Further evidence for the existence of alpha subunit heterogeneity within discrete gamma-aminobutyric acidA receptor subpopulations.

The alpha subunit complements of natural gamma-aminobutyric acidA (GABAA) receptor subpopulations were investigated by their purification from mammalian cerebral cortex and cerebellum by immunoaffinity chromatography using antibodies raised against peptide sequences unique to the alpha 1, alpha 2, alpha 3, and alpha 6 subunits. Receptors purified from cerebral cortex by anti-Cys alpha 2 414-424 and anti-Cys alpha 3 454-467 antibody affinity columns in series had immunoreactivity with alpha 2 and alpha 3 but not alpha 1 subunit-specific antibodies.
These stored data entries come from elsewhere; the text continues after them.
(** Any other ASCII key leaves the state alone. *)
Example other_key_ignored :
  let s := play_all initial [4; 0; 8] in
  onKeyDown s {| key := "x" |} = s ∧ onKeyDown s {| key := "Enter" |} = s.
Proof. vm_compute. auto. Qed.

(** ** C9: the shape of reachable states *)

Lemma playAt_marks s idx p :
  gameOver s = false → truthy (index (board s) idx) = false →
  idx < length (board s) →
  length (board (playAt s idx)) = length (board s) ∧
  marks p (board (playAt s idx)) =
    marks p (board s) + (if decide (p = current s) then 1 else 0).
Proof.
  intros Hg Ht Hidx. rewrite (playAt_accepted s idx Hg Ht). simpl.
  unfold array_set. rewrite length_spread, decide_True by done.
  rewrite length_insert, length_spread. split; [done|].
  destruct (lookup_lt_is_Some_2 (spread (board s)) idx) as [x Hx];
    [by rewrite length_spread|].
  pose proof (marks_insert p _ idx x (Elem (Val (Mark (current s)))) Hx) as Hm.
  rewrite marks_spread in Hm.
  assert (x ≠ Elem (Val (Mark p))) as Hxp.
  { intros ->. rewrite <- index_spread in Ht. unfold index in Ht.
    by rewrite Hx in Ht. }
  rewrite decide_False in Hm by done.
  destruct (decide (p = current s)) as [->|Hp].
  - rewrite decide_True in Hm by done. lia.
  - rewrite decide_False in Hm by congruence. lia.
Qed.

Lemma reachable_counts s :
  reachable s →
  length (board s) = 9 ∧
  marks X (board s) =
    marks O (board s) + (match current s with X => 0 | O => 1 end).
Proof.
  induction 1 as [|s idx Hs [IHlen IHm] Hidx|s Hs _].
  - split; reflexivity.
  - destruct (gameOver s || truthy (index (board s) idx)) eqn:E.
    + unfold playAt. by rewrite E.
    + apply orb_false_iff in E as [Hg Ht].
      destruct (playAt_marks s idx X Hg Ht) as [Hlen HX]; [lia|].
      destruct (playAt_marks s idx O Hg Ht) as [_ HO]; [lia|].
      split; [lia|]. rewrite HX, HO, (playAt_accepted s idx Hg Ht). simpl.
      destruct (current s); simpl in *;
        repeat (case_decide; try done); lia.
  - split; reflexivity.
Qed.

(** C9: every state reached from the first render by clicks on the nine
    cells and restarts has a board of nine cells, with as many X as O or
    one X more, and X is to move exactly when the counts are equal. *)
Theorem C9_reachable_invariant (s : State) :
  reachable s →
  length (board s) = 9 ∧
  (marks X (board s) = marks O (board s) ∨
   marks X (board s) = marks O (board s) + 1) ∧
  (current s = X ↔ marks X (board s) = marks O (board s)).
Proof.
  intros [Hlen Hm]%reachable_counts. split; [done|].
  destruct (current s); simpl in Hm.
  - split; [left; lia|]. split; [lia|done].
  - split; [right; lia|]. split; [done|lia].
Qed.

(** C9 after three clicks, the second of them rejected. *)
Lemma C9_reachable_invariant_witness :
  let s := playAt (playAt (playAt initial 4) 4) 0 in
  length (board s) = 9 ∧
  (marks X (board s) = marks O (board s) ∨
   marks X (board s) = marks O (board s) + 1) ∧
  (current s = X ↔ marks X (board s) = marks O (board s)).
Proof.
  cbv zeta. apply C9_reachable_invariant.
  apply reach_playAt; [|lia].
  apply reach_playAt; [|lia].
  apply reach_playAt; [|lia].
  apply reach_initial.
Defined.

(** ** C10: a click outside the board *)

(** C10: [playAt] checks no range.  On a nine-cell board with the game not
    over, any index from 9 upwards reads as [undefined], so the guard lets
    the move through: the mark of the current player is written at that
    index, the state changes and the board is no longer nine cells long. *)
Theorem C10_out_of_range_click (s : State) (idx : nat) :
  is_board9 (board s) = true → evaluate (board s) = NoOutcome → 9 ≤ idx →
  index (board s) idx = Undefined ∧
  playAt s idx ≠ s ∧
  index (board (playAt s idx)) idx = Val (Mark (current s)) ∧
  current (playAt s idx) = flip (current s) ∧
  length (board (playAt s idx)) = idx + 1 ∧
  is_board9 (board (playAt s idx)) = false.
Proof.
  intros Hb Hev Hidx. apply gameOver_false in Hev.
  pose proof (is_board9_length _ Hb) as Hlen.
  assert (index (board s) idx = Undefined) as Hu.
  { unfold index. by rewrite lookup_ge_None_2 by lia. }
  assert (truthy (index (board s) idx) = false) as Ht by by rewrite Hu.
  destruct (playAt_index s idx Hev Ht) as [Hw _].
  assert (length (board (playAt s idx)) = idx + 1) as Hlen'.
  { rewrite (playAt_accepted s idx Hev Ht). simpl.
    rewrite length_array_set, length_spread. lia. }
  split_and!; try done.
  - intros E. rewrite E in Hw. congruence.
  - by rewrite (playAt_accepted s idx Hev Ht).
  - unfold is_board9. rewrite bool_decide_eq_false_2 by lia. done.
Qed.

(** C10 at index 9 on the first render: a tenth cell appears. *)
Lemma C10_out_of_range_click_witness :
  playAt initial 9 ≠ initial ∧
  index (board (playAt initial 9)) 9 = Val (Mark X) ∧
  length (board (playAt initial 9)) = 10.
Proof.
  destruct (C10_out_of_range_click initial 9) as (_ & H1 & H2 & _ & H3 & _).
  - reflexivity.
  - reflexivity.
  - lia.
  - split_and!; [exact H1 | exact H2 | exact H3].
Defined.

(** Further out the gap is left as holes, which the full-board test skips. *)
Example out_of_range_holes :
  board (playAt initial 11) =
    of_cells (replicate 9 Null) ++ [Hole; Hole; Elem (Val (Mark X))].
Proof. vm_compute. reflexivity. Qed.

(** * Further properties of the handlers *)

(** ** Sequences of clicks *)

Lemma playAt_changes s idx :
  gameOver s = false → truthy (index (board s) idx) = false →
  playAt s idx ≠ s.
Proof.
  intros Hg Ht E. apply (f_equal current) in E.
  rewrite (playAt_accepted s idx Hg Ht) in E. simpl in E.
  by apply flip_ne in E.
Qed.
Receptors purified from cerebellum by a new affinity column matrix, anti-alpha 6 1-16 Cys whole antibody, or the Fab fragment thereof, enriched for alpha 6 subunit immunoreactivity. A further series of experiments demonstrated the partial coexistence of this alpha 6 subunit immunoreactivity with that for the alpha 1 but not the alpha 2 and alpha 3 subunits. These results provide additional evidence for the existence of GABAA receptor subpopulations with heterogeneous alpha subunit complements yielding increased structural diversity of natural GABAA receptors. Furthermore, they substantiate previous findings implicating the presence of two alpha subunits per receptor oligomer.